Taxes When Renting Out Your U.S. Vacation Property
We decided not to go to our home in Arizona this past winter due to COVID, but we did rent it out over the winter to cover some of our costs. This is the first time we have rented out our winter home and were wondering what the tax consequences are?
Tax Reporting in the U.S.
While Canadian snowbirds are tax residents of Canada, they must report U.S. rental income to the Internal Revenue Service (“IRS”) if they rent their property out for 15 days or more per tax year. It should be reported on IRS Form 1040NR.
Unless you make a special election by filing IRS Form W-8ECI with your Form 1040NR, the IRS will levy withholding tax on your U.S. rental income.

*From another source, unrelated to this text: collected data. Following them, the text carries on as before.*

Lemma parse_ipv6_ok k fl : (k <= length xs)%nat -> flow_typed fl ->
  exists err e fl', parse_ipv6 (cut b k) fl = Ok (err, cut b e, fl') /\
    (k <= e <= length xs)%nat /\ flow_typed fl'.
Proof.
  intros Hk Ht. unfold parse_ipv6. rewrite (try_pull_pulled b xs Hh k 40) by done. cbn [rbind].
  pose proof (fixed_end_bounds xs 40 k) as He. destruct (fixed_end xs 40 k) as [e|]; cbn [pulled].
  2: { exists EINVAL, k, fl. split; [done|]. split; [lia|done]. }
  specialize (He e eq_refl).
  rewrite (cut_ld8 b xs Hh e (k + 6)) by (unfold ip6_nxt_ofs; lia). cbn [rbind].
  rewrite (cut_ld b xs Hh e (k + 8) 16) by (unfold ip6_src_ofs; lia). cbn [rbind].
  rewrite (cut_ld b xs Hh e (k + 24) 16) by (unfold ip6_dst_ofs; lia). cbn [rbind].
  rewrite (cut_be32 b xs Hh Hb e k) by lia. cbn [rbind].
  rewrite (cut_ld8 b xs Hh e (k + 7)) by (unfold ip6_hlim_ofs; lia). cbn [rbind].
  set (fl1 := set_nw_proto IPPROTO_NONE _).
  assert (Ht1 : flow_typed fl1).
  { unfold fl1. apply typed_nw_proto; [|unfold IPPROTO_NONE, in_u8; lia].
    apply typed_nw_ttl; [|apply f8_u8; auto; lia]. apply typed_ipv6_label.
    2: { apply land_u32. vm_compute. split; congruence. }
    apply typed_nw_tos; [|apply u8_range].
    apply typed_ipv6_dst; [apply typed_ipv6_src|]; auto; apply bytes_n_region; auto; lia. }
  destruct (parse_ipv6_loop_ok b xs Hh Hb (S (Z.to_nat (b_size (cut b e)))) e (f8 (k + 6) xs) fl1)
    as (r & e' & fl' & E & He' & Ht' & Hr); [lia| |apply f8_u8; auto; lia|done|].
  { rewrite (cut_size b xs Hh) by lia. lia. }
  rewrite E. cbn [rbind]. destruct r as [h|]; eexists _, e', _; (split; [reflexivity|]);
    (split; [lia|]); auto. apply typed_nw_proto; auto.
Qed.

Lemma parse_icmpv6_ok k fl : (k <= length xs)%nat -> flow_typed fl ->
  exists ok e fl', parse_icmpv6 (cut b k) fl = Ok (ok, cut b e, fl') /\
    (k <= e <= length xs)%nat /\ flow_typed fl'.
Proof.
  intros Hk Ht. unfold parse_icmpv6, pull_icmpv6. rewrite (try_pull_pulled b xs Hh k 8) by done. cbn [rbind].
  pose proof (fixed_end_bounds xs 8 k) as He. destruct (fixed_end xs 8 k) as [e|]; cbn [pulled].
  2: { exists false, k, fl. split; [done|]. split; [lia|done]. }
  specialize (He e eq_refl). rewrite (cut_ld8 b xs Hh e k) by lia. cbn [rbind].
  rewrite (cut_ld8 b xs Hh e (k + 1)) by lia. cbn [rbind].
  fold (icmp_fields xs k fl). pose proof (icmp_fields_typed k fl Ht) as Ht1.
  case_match. 2: { eexists true, e, _. split; [done|]. split; [lia|done]. }
  rewrite (try_pull_pulled b xs Hh e 16) by (done || lia). cbn [rbind].
  pose proof (fixed_end_bounds xs 16 e) as He2. destruct (fixed_end xs 16 e) as [e2|]; cbn [pulled].
  2: { eexists false, e, _. split; [done|]. split; [lia|done]. }
  specialize (He2 e2 eq_refl). rewrite (cut_ld b xs Hh e2 e 16) by (done || lia). cbn [rbind].
  destruct (parse_nd_loop_ok b xs Hh Hb (S (Z.to_nat (b_size (cut b e2)))) e2
              (set_nd_target (region e 16 xs) (icmp_fields xs k fl))) as (ok & e' & fl' & E & He' & Ht').
  - lia.
  - rewrite (cut_size b xs Hh) by lia. lia.
  - apply typed_nd_target; [done|]. apply bytes_n_region; auto; lia.
  - exists ok, e', fl'. split; [done|]. split; [lia|done].
Qed.

Lemma extract_ipv6_ok p k fl : (k <= length xs)%nat -> extracted b (p, fl) ->
  l3 p = Some (b_data b + Z.of_nat k) -> l4 p = None ->
  exists r, extract_ipv6 p (cut b k) fl = Ok r /\ extracted b r.
Proof.
  intros Hk Hx H3 H4. unfold extract_ipv6.
  destruct (parse_ipv6_ok k fl Hk (ex_typed _ _ Hx)) as (err & e & fl1 & E & He & Ht). rewrite E. cbn [rbind].
  case_match. { eexists. split; [done|]. by eapply extracted_flow. }
  rewrite cut_data. pose proof (ex_l4 _ _ Hx H4) as H7. simpl in H7.
  assert (Hx' : extracted b (set_l4 (Some (b_data b + Z.of_nat e)) p, fl1)).
  { eapply extracted_flow; [eapply extracted_l4; eauto; rewrite end_xs; lia|done]. }
  set (p' := set_l4 _ p) in *.
  repeat (case_match; [rewrite ?(parse_tcp_eq b xs Hh), ?(parse_udp_eq b xs Hh), ?(parse_sctp_eq b xs Hh) by lia|]).
  1-3: eexists; (split; [apply drop_buf_eq|]).
  - apply tp_parsed_extracted; try done. intros e' He'%tcp_end_bounds. split; [lia|].
    apply tcp_fields_typed; auto; lia.
  - apply tp_parsed_extracted; try done. intros e' He'%fixed_end_bounds. split; [lia|].
    apply tp_fields_typed; auto; lia.
  - apply tp_parsed_extracted; try done. intros e' He'%fixed_end_bounds. split; [lia|].
    apply tp_fields_typed; auto; lia.
  - destruct (parse_icmpv6_ok e fl1) as (ok & e' & fl2 & E2 & He2 & Ht2); [lia|done|].
    rewrite E2. cbn [rbind]. rewrite cut_data. eexists. split; [done|].
    destruct ok; [|by eapply extracted_flow].
    apply (extracted_flow _ _ fl1); [|done].
    apply (extracted_l7 b p' fl1 (b_data b + Z.of_nat e)); try done. rewrite end_xs. lia.
  - eexists. split; [done|]. done.
Qed.

End Extract.

(** The pointers right after the link layer was parsed. *)
Lemma extracted_start b xs fl p25 k : holds b xs -> (k <= length xs)%nat -> flow_typed fl ->
  (forall j, p25 = Some j -> (j <= k)%nat) ->
  extracted b (set_l3 (Some (b_data b + Z.of_nat k))
    (with_layers b (Some (b_data b)) ((fun j => b_data b + Z.of_nat j) <$> p25) None None None), fl).
Proof.
  intros Hh Hk Ht Hp. pose proof (size_xs b xs Hh). split; simpl; try done.
  destruct p25 as [j|]; simpl; [specialize (Hp j eq_refl)|]; lia.
Qed.

(** The link layer: addresses, tag, type and label stack. *)
Lemma extract_l2 b xs fl : holds b xs -> bytes_ok xs -> (14 <= length xs)%nat -> flow_typed fl ->
  exists k fl', (if f16 12 xs =? htons ETH_TYPE_VLAN then parse_vlan (cut b 12) fl else Ok (cut b 12, fl))
      = Ok (cut b k, fl') /\ flow_typed fl' /\ (12 <= k /\ k + 2 <= length xs)%nat.
Proof.
  intros Hh Hb Hl Ht. case_match.
  - rewrite (parse_vlan_eq b xs Hh) by lia. case_decide; eexists _, _; (split; [reflexivity|]).
    + split; [|lia]. apply typed_vlan_tci; [done|]. apply lor_u16; [apply f16_u16; auto; lia|].
      apply htons_u16.
    + split; [done|lia].
  - exists 12%nat, fl. split; [done|]. split; [done|lia].
Qed.

(** The label stack of an MPLS packet. *)
Lemma extract_mpls b xs k fl : holds b xs -> bytes_ok xs -> (k <= length xs)%nat -> flow_typed fl ->
  let packet := with_layers b (Some (b_data b)) None None None None in
  exists j e fl',
    (if eth_type_mpls (dl_type fl) then
       let* (b', fl) := parse_mpls (cut b k) fl in Ok (set_l2_5 (Some (b_data (cut b k))) packet, b', fl)
     else Ok (packet, cut b k, fl)) =
    Ok (with_layers b (Some (b_data b)) ((fun j => b_data b + Z.of_nat j) <$> j) None None None, cut b e, fl')
    /\ (e <= length xs)%nat /\ flow_typed fl' /\ (forall j', j = Some j' -> (j' <= e)%nat).
Proof.
  intros Hh Hb Hk Ht packet. destruct (eth_type_mpls (dl_type fl)).
  - destruct (parse_mpls_loop_ok b xs Hh Hb (S (Z.to_nat (b_size (cut b k)))) k true fl)
      as (e & fl4 & E4 & He & Ht4 & _); [lia|rewrite (cut_size b xs Hh) by lia; lia|done|].
    exists (Some k), e, fl4. unfold parse_mpls. rewrite E4. split; [done|]. split; [lia|].
    split; [done|]. intros j' [= <-]. lia.
  - exists None, k, fl. split; [done|]. split; [lia|done].
Qed.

The withholding tax is 30% of the gross rental income.
Also, certain U.S. states require you to pay state-level tax on your rental income - you may be subject to both state and county and/or city level tax on your rental income.
It is always best to consult with tax professionals familiar with local law to ensure that you abide by all relevant legislation for your vacation rental.
Tax Reporting in Canada
U.S. source income must also be reported in Canada to the CRA. You will receive foreign tax credits from the CRA for the federal and state income tax that you pay in the United States. These foreign tax credits offset the tax owing in Canada, and if you receive sufficient foreign tax credits, you may be able to completely avoid double taxation.
Failing to report your rental income in both Canada and the U.S. can result in fines and hefty interest charges being added to any income tax that you should have previously paid.